━━━━━ Extracted data ━━━━━

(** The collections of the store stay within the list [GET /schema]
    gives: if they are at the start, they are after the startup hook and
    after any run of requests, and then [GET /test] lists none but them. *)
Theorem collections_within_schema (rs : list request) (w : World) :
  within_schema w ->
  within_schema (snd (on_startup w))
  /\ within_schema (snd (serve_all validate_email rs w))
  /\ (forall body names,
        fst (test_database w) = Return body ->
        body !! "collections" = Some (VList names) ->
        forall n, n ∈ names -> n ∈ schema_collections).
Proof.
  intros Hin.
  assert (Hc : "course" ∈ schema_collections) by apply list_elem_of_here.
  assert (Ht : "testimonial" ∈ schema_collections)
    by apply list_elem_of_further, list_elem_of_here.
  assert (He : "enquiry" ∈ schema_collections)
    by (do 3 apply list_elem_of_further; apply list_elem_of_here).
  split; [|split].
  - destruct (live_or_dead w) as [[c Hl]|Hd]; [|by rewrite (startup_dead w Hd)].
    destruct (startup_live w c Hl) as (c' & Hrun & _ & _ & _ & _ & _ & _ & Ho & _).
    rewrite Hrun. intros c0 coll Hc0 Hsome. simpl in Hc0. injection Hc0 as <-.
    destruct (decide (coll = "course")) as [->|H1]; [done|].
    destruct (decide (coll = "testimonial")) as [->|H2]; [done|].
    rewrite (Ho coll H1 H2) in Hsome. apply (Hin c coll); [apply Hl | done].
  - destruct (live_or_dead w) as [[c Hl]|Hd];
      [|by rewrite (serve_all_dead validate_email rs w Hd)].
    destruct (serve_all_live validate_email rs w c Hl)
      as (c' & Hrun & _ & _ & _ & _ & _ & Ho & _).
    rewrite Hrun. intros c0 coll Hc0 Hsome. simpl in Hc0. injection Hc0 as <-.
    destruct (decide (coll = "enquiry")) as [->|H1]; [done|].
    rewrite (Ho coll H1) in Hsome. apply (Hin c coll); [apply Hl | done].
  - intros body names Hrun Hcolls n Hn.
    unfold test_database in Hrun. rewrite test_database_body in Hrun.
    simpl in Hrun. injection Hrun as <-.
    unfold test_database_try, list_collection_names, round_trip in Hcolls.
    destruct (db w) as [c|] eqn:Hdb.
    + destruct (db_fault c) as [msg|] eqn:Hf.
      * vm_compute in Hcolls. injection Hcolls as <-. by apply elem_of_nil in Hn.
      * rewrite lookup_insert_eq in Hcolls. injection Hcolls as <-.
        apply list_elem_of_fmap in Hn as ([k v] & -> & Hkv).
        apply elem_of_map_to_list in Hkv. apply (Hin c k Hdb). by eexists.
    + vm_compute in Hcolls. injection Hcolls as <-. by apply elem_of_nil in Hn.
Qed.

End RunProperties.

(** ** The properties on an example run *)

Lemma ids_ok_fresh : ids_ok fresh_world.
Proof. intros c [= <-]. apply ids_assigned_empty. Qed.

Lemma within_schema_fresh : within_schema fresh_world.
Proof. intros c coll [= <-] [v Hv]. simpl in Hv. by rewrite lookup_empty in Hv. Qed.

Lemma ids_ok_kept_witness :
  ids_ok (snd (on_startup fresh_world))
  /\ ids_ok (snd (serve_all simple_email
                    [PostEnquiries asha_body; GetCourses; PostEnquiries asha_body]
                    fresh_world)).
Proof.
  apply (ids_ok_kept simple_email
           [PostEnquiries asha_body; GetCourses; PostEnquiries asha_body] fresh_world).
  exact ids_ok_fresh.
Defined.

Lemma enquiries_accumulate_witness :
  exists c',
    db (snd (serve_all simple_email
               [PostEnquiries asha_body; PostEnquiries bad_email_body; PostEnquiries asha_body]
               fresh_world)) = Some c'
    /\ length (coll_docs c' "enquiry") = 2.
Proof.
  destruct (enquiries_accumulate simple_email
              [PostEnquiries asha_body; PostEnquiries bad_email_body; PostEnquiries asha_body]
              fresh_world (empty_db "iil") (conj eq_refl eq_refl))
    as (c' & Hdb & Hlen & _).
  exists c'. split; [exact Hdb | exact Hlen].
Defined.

━━━━━

Assignment: Pull each line holding "apply" out of the listing.

Result of the task:
  assert (Hc : "course" ∈ schema_collections) by apply list_elem_of_here.
    by apply list_elem_of_further, list_elem_of_here.
    by (do 3 apply list_elem_of_further; apply list_elem_of_here).
    rewrite (Ho coll H1 H2) in Hsome. apply (Hin c coll); [apply Hl | done].
    rewrite (Ho coll H1) in Hsome. apply (Hin c coll); [apply Hl | done].
      * vm_compute in Hcolls. injection Hcolls as <-. by apply elem_of_nil in Hn.
        apply list_elem_of_fmap in Hn as ([k v] & -> & Hkv).
        apply elem_of_map_to_list in Hkv. apply (Hin c k Hdb). by eexists.
    + vm_compute in Hcolls. injection Hcolls as <-. by apply elem_of_nil in Hn.
Proof. intros c [= <-]. apply ids_assigned_empty. Qed.
  apply (ids_ok_kept simple_email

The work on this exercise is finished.